BEGIN

(** The names a listing shows. *)
Definition served x (rel : RelPath) (name : string) : Prop :=
  utf8_valid name = true ∧ is_excluded (x_exclude x) (RelPath.join rel name) = false.
#[local] Instance served_dec x rel name : Decision (served x rel name).
Proof. unfold served. apply _. Defined.

(** In a fault-free environment the loop keeps exactly the served names. *)
Lemma items_of_names env x rel s es fs items :
  (∀ c q, fault env c q = None) → real fs s → content_at fs (ino_of s) = Some (DirData es) →
  (∀ n i, (n, i) ∈ items → es !! n = Some i ∧ n ≠ "" ∧ n ≠ "." ∧ n ≠ ".." ∧ is_Some (content_at fs i)) →
  (items_of env x rel (path_of s) fs items).*1 = base.filter (served x rel) items.*1.
Proof.
  intros Hnf Hs Hd Hok. induction items as [|[n i] items IH]; [done|].
  specialize (IH (λ n' i' H, Hok n' i' (list_elem_of_further _ _ _ H))).
  destruct (Hok n i ltac:(apply list_elem_of_here)) as (Hn & H1 & H2 & H3 & [c Hc]).
  rw fmap_cons filter_cons. cbn [items_of omap list_omap fst].
  destruct (utf8_valid n) eqn:Eu; [|rw decide_False; [exact IH|intros [? _]; congruence]].
  destruct (is_excluded (x_exclude x) (RelPath.join rel n)) eqn:Ee; [rw decide_False; [exact IH|intros [_ ?]; congruence]|].
  cbn [andb negb]. rw decide_True //.
  assert (∃ md, (symlink_metadata env (path_of s ++ [n]) fs).1 = Ok md) as [md ->]; [|rw fmap_cons; by f_equal].
  unfold symlink_metadata, guard. rw Hnf. unfold sbind, sret, sget, slift, find. cbn -[place].
  rw place_real // walk_cons Hd !bool_decide_false //. cbn [orb]. rw Hn Hc.
  assert (∃ m, node_at fs i = Ok m) as [m Hm].
  { unfold content_at in Hc. unfold node_at. destruct (nodes fs !! i); [by eexists|done]. }
  destruct c; rw ?walk_nil /= Hm; by eexists.
Qed.

(** The sorted listing the pages are cut from. *)
Definition listing env x (p : RelPath) (s : Stack) (es : gmap string Z) (fs : Fs) : list DirEntry :=
  dir_entry <$> merge_sort key_le (items_of env x p (path_of s) fs (map_to_list es)).

(** One page. *)
Lemma readdir_page env id x w p s es c :
  attached_to id x w → authed id w → (∀ c q, fault env c q = None) →
  resolve env x p w = (Ok (path_of s), w) → real (w_fs w) s →
  content_at (w_fs w) (ino_of s) = Some (DirData es) →
  let L := listing env x p s es (w_fs w) in
  handle env id (RqReaddir p c) w = (Ok (RsDir (page L c).1 (page L c).2), touched env id w).
Proof.
  intros Hx Ha Hnf Hr Hs Hd L. apply (attached_touched env) in Hx. rw handle_authed //.
  cbn [dispatch_blocking]. unfold readdir. rw (sbind_eq _ _ _ _ _ (export_attached _ _ _ Hx)).
  assert (resolve env x p (touched env id w) = (Ok (path_of s), touched env id w)) as Hr1 by (by apply (resolve_fs env x p w)).
  rw (sbind_eq _ _ _ _ _ Hr1).
  assert (fs_call (read_dir env (path_of s)) (touched env id w) = (Ok (map_to_list es), touched env id w)) as Hrd.
  { unfold fs_call. change (w_fs (touched env id w)) with (w_fs w).
    unfold read_dir, guard. rw Hnf. unfold sbind, sret, sget, slift. cbn -[find]. rw find_real //.
    unfold content_at in Hd. unfold node_at. destruct (nodes (w_fs w) !! ino_of s) as [n|]; [|done].
    simpl in Hd |- *. injection Hd as ->. simpl. by f_equal. }
  rw (sbind_eq _ _ _ _ _ Hrd) (sbind_eq _ _ _ _ _ (list_items_eq _ _ _ _ _ _)).
  change (w_fs (touched env id w)) with (w_fs w). fold (listing env x p s es (w_fs w)). fold L. by destruct (page L c).
Qed.

Lemma authed_touched env id w : authed id w → authed id (touched env id w).
Proof. intros (s1 & Hs1 & ?). exists (upd_last_seen (now env) s1). split; [|done]. simpl. by rw lookup_alter_eq Hs1. Qed.

(** Its names: the served ones, in byte order, each once. *)
Lemma listing_names env x p s es fs :
  (∀ c q, fault env c q = None) → real fs s → content_at fs (ino_of s) = Some (DirData es) →
  (∀ n i, es !! n = Some i → n ≠ "" ∧ n ≠ "." ∧ n ≠ ".." ∧ is_Some (content_at fs i)) →
  let L := listing env x p s es fs in
  (length L ≤ size es)%nat ∧ StronglySorted String.le (de_name <$> L) ∧
  (de_name <$> L) ≡ₚ base.filter (served x p) (map_to_list es).*1.
Proof.
  intros Hnf Hs Hd Hwf L. set (its := items_of env x p (path_of s) fs (map_to_list es)).
  assert (its.*1 = base.filter (served x p) (map_to_list es).*1) as Hits.
  { apply (items_of_names _ _ _ _ es); try done. intros n i Hin%elem_of_map_to_list. split; [done|by apply Hwf in Hin]. }
  assert (de_name <$> L = (merge_sort key_le its).*1) as Hnames.
  { unfold L, listing. fold its. rw -list_fmap_compose. by apply list_fmap_ext. }
  split_and!.
  - unfold L, listing. rw length_fmap merge_sort_Permutation -(length_fmap fst). fold its. rw Hits.
    etrans; [apply length_filter|]. by rw length_fmap length_map_to_list.
  - rw Hnames. assert (StronglySorted key_le (merge_sort key_le its)) as Hss by apply (StronglySorted_merge_sort _).
    clear -Hss. induction Hss as [|a l Hl IH Hall]; constructor; [done|]. apply Forall_fmap. eapply Forall_impl; [done|]. done.
  - by rw Hnames merge_sort_Permutation Hits.
Qed.

(** A client that pages through a directory with the cursors it is given gets
    every name that is valid UTF-8 and not excluded, exactly once, in byte
    order, and no other name -- in at most one request per entry plus one. *)
Theorem readdir_lists_all env id x w p s es :
  attached_to id x w → authed id w → (∀ c q, fault env c q = None) →
  resolve env x p w = (Ok (path_of s), w) → real (w_fs w) s →
  content_at (w_fs w) (ino_of s) = Some (DirData es) →
  (∀ n i, es !! n = Some i → n ≠ "" ∧ n ≠ "." ∧ n ≠ ".." ∧ is_Some (content_at (w_fs w) i)) →
  ∃ L, fetch_all env id p (S (size es)) 0 w = Some L ∧
    StronglySorted String.le (de_name <$> L) ∧
    (de_name <$> L) ≡ₚ base.filter (served x p) (map_to_list es).*1.
Proof.
  intros Hx Ha Hnf Hr Hs Hd Hwf. destruct (listing_names env x p s es (w_fs w) Hnf Hs Hd Hwf) as (Hl & Hss & Hp).
  exists (listing env x p s es (w_fs w)). split; [|by split]. rw -(drop_0 (listing _ _ _ _ _ _)). change 0 with (Z.of_nat 0).
  apply (fetch_pages env id p _ w (λ w1, attached_to id x w1 ∧ authed id w1 ∧ w_fs w1 = w_fs w)); [done| |lia|lia].
  intros w1 c (Hx1 & Ha1 & Hf1). exists (touched env id w1). split.
  - split; [by apply attached_touched|]. split; [by apply authed_touched|done].
  - rw -Hf1. apply readdir_page; rw ?Hf1 //. by apply (resolve_fs env x p w).
Qed.

(** ** The end of a session *)

(** A session that disconnects holds nothing any more: its handles are closed,
    its push handle is dropped, the reaper forgets it, and in its export no
    lock and no queued waiter is left of it, while every other session's locks
    stay as they were; no file changes. *)
Theorem disconnected_releases_all id x w :
  attached_to id x w →
  let '(r, w') := disconnected id w in
  r = Ok tt ∧ w_fs w' = w_fs w ∧
  (∃ s, w_sessions w' !! id = Some s ∧ s_handles s = ∅ ∧ s_push s = false ∧ s_registered s = false) ∧
  ∃ x', w_exports w' !! x_name x = Some x' ∧
    (∀ p e, x_locks x' !! p = Some e →
       Forall (λ h, h_session h ≠ id) (holders e) ∧ Forall (λ q, w_session q ≠ id) (waiters e)) ∧
    (∀ p, holders (default entry_default (x_locks x' !! p)) =
          retain (λ h, negb (bool_decide (h_session h = id))) (holders (default entry_default (x_locks x !! p)))).
Proof.
  intros (s & Hs & Ha & Hx). unfold disconnected, force_release, attached_export, sbind, the_session, smod.
  rw Hs. cbn [mbind option_bind]. rw Ha. cbn [mbind option_bind]. rw Hx.
  pose proof (release_session_spec (x_locks x) id) as Hrel.
  destruct (Locks.release_session (x_locks x) id) as [[n lm] chs]. destruct Hrel as (_ & H1 & H2). simpl. rw Hs /=.
  split; [done|]. split; [done|]. split.
  - rw !lookup_alter_eq Hs /=. by eexists.
  - rw lookup_alter_eq Hx /=. eexists. split; [done|]. split; [exact H1|exact H2].
Qed.
End Handlers.
#[export] Hint Resolve keeps_fs_call keeps_fs_try keeps_code keeps_fail_code keeps_the_session keeps_attached
  keeps_export keeps_writable keeps_handle_of keeps_resolve_unchecked keeps_resolve keeps_resolve_new
  keeps_list_items keeps_insert_handle keeps_note keeps_bump keeps_do_unlock keeps_do_lock keeps_attach keeps_getattr
  keeps_readdir keeps_read keeps_readlink keeps_release keeps_subscribe : keeps.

END

## Instructions for the task
Reproduce word for word the material above, beginning with the line that contains "order, and no" and ending with the line that contains "intros Hx Ha Hnf Hr Hs Hd Hwf.".

## Result
    order, and no other name -- in at most one request per entry plus one. *)
Theorem readdir_lists_all env id x w p s es :
  attached_to id x w → authed id w → (∀ c q, fault env c q = None) →
  resolve env x p w = (Ok (path_of s), w) → real (w_fs w) s →
  content_at (w_fs w) (ino_of s) = Some (DirData es) →
  (∀ n i, es !! n = Some i → n ≠ "" ∧ n ≠ "." ∧ n ≠ ".." ∧ is_Some (content_at (w_fs w) i)) →
  ∃ L, fetch_all env id p (S (size es)) 0 w = Some L ∧
    StronglySorted String.le (de_name <$> L) ∧
    (de_name <$> L) ≡ₚ base.filter (served x p) (map_to_list es).*1.
Proof.
  intros Hx Ha Hnf Hr Hs Hd Hwf. destruct (listing_names env x p s es (w_fs w) Hnf Hs Hd Hwf) as (Hl & Hss & Hp).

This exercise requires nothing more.